Dataset entries
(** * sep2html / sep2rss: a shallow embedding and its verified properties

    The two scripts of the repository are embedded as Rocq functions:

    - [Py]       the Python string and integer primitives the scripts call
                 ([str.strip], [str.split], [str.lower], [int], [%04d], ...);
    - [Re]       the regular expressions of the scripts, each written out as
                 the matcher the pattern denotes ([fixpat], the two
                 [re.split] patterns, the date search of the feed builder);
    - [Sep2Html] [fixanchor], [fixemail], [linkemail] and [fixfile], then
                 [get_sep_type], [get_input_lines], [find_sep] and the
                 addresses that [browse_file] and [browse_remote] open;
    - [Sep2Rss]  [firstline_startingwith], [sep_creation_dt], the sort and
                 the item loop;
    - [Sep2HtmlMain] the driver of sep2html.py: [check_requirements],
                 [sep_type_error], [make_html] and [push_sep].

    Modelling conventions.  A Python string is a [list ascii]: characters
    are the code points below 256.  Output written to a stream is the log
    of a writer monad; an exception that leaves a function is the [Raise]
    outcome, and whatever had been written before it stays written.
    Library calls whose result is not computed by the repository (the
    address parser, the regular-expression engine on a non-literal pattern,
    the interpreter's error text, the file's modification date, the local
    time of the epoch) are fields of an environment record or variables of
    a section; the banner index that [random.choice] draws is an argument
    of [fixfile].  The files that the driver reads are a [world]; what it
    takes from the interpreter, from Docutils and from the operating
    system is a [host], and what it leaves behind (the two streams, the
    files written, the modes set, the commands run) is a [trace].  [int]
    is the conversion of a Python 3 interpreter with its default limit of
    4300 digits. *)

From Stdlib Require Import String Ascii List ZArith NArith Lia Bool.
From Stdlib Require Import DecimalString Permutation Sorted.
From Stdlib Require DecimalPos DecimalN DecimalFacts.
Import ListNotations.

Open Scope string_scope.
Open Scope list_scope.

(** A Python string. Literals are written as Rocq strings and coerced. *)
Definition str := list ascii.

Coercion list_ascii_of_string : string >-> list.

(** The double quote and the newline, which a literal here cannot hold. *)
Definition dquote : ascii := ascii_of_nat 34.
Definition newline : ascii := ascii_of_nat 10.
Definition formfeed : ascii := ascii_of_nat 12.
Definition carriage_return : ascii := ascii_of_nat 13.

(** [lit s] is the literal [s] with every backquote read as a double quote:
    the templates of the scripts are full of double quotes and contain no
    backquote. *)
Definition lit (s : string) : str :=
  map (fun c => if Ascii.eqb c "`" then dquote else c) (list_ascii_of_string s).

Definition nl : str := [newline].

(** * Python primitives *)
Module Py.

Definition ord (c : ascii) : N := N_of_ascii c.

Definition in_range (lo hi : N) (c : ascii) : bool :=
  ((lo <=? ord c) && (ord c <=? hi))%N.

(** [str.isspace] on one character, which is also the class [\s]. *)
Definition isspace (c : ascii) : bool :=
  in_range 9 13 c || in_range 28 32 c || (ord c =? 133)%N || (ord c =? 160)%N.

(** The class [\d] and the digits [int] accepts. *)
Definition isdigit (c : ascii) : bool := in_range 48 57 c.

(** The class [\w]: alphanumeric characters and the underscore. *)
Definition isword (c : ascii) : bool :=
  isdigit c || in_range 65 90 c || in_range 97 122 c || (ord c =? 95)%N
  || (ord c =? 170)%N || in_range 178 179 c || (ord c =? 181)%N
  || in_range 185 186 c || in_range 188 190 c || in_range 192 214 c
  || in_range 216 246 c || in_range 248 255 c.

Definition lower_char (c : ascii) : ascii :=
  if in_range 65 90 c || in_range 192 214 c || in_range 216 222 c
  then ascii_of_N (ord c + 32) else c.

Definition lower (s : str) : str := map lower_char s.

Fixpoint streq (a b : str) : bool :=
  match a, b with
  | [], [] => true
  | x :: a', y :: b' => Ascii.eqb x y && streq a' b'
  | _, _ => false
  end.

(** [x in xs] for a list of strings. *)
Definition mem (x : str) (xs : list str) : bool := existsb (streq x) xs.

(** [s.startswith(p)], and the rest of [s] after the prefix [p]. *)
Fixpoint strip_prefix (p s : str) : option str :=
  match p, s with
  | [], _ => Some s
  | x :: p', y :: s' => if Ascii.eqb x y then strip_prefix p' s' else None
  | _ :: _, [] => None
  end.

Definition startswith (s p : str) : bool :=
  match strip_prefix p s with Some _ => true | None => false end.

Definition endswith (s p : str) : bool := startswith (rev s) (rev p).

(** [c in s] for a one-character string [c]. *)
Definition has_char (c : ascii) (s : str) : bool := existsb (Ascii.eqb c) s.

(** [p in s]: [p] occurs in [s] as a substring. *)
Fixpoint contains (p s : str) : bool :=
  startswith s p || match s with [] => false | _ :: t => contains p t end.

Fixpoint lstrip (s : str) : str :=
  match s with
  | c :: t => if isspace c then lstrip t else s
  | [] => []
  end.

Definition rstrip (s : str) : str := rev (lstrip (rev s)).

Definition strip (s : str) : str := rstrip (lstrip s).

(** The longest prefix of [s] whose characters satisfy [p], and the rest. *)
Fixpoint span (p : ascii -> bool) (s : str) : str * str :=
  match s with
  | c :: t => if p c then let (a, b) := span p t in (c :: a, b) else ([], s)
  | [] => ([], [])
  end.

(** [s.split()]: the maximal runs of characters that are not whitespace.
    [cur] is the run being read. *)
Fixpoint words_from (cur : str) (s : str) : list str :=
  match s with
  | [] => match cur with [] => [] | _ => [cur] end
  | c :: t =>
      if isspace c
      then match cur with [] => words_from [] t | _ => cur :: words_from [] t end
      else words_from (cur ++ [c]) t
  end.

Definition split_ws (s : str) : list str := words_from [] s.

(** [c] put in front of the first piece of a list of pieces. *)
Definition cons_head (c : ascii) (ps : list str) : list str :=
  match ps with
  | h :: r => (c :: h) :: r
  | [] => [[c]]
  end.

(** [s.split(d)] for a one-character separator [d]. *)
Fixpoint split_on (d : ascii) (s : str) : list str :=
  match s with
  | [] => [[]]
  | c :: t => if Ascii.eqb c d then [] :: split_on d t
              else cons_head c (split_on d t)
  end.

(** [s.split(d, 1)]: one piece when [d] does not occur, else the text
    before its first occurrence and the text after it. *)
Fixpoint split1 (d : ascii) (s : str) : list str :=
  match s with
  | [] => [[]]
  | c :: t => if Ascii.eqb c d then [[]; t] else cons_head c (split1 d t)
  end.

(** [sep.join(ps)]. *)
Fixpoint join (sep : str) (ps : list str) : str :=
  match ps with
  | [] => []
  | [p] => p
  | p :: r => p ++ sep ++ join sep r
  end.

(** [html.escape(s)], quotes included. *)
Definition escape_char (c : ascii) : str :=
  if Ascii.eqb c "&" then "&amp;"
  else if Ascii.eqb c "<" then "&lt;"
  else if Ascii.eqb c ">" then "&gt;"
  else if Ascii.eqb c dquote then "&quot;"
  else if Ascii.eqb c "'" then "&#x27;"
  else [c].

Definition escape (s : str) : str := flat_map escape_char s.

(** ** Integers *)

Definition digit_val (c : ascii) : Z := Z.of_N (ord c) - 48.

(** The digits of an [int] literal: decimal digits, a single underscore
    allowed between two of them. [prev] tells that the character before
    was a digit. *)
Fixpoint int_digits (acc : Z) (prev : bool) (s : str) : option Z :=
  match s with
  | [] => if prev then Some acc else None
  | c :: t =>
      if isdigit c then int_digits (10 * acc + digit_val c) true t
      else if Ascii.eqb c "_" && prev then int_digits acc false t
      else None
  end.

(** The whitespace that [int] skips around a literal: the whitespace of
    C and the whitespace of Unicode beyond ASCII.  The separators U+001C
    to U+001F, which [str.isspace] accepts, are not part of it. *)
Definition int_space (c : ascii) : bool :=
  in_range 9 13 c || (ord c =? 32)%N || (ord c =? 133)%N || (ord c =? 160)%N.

## Task item:
Return a word-for-word copy of the lines above from the one holding "are the code" through the one holding "system is a", with both of them included and nothing besides.

## Result of the task:
    are the code points below 256.  Output written to a stream is the log
    of a writer monad; an exception that leaves a function is the [Raise]
    outcome, and whatever had been written before it stays written.
    Library calls whose result is not computed by the repository (the
    address parser, the regular-expression engine on a non-literal pattern,
    the interpreter's error text, the file's modification date, the local
    time of the epoch) are fields of an environment record or variables of
    a section; the banner index that [random.choice] draws is an argument
    of [fixfile].  The files that the driver reads are a [world]; what it
    takes from the interpreter, from Docutils and from the operating
    system is a [host], and what it leaves behind (the two streams, the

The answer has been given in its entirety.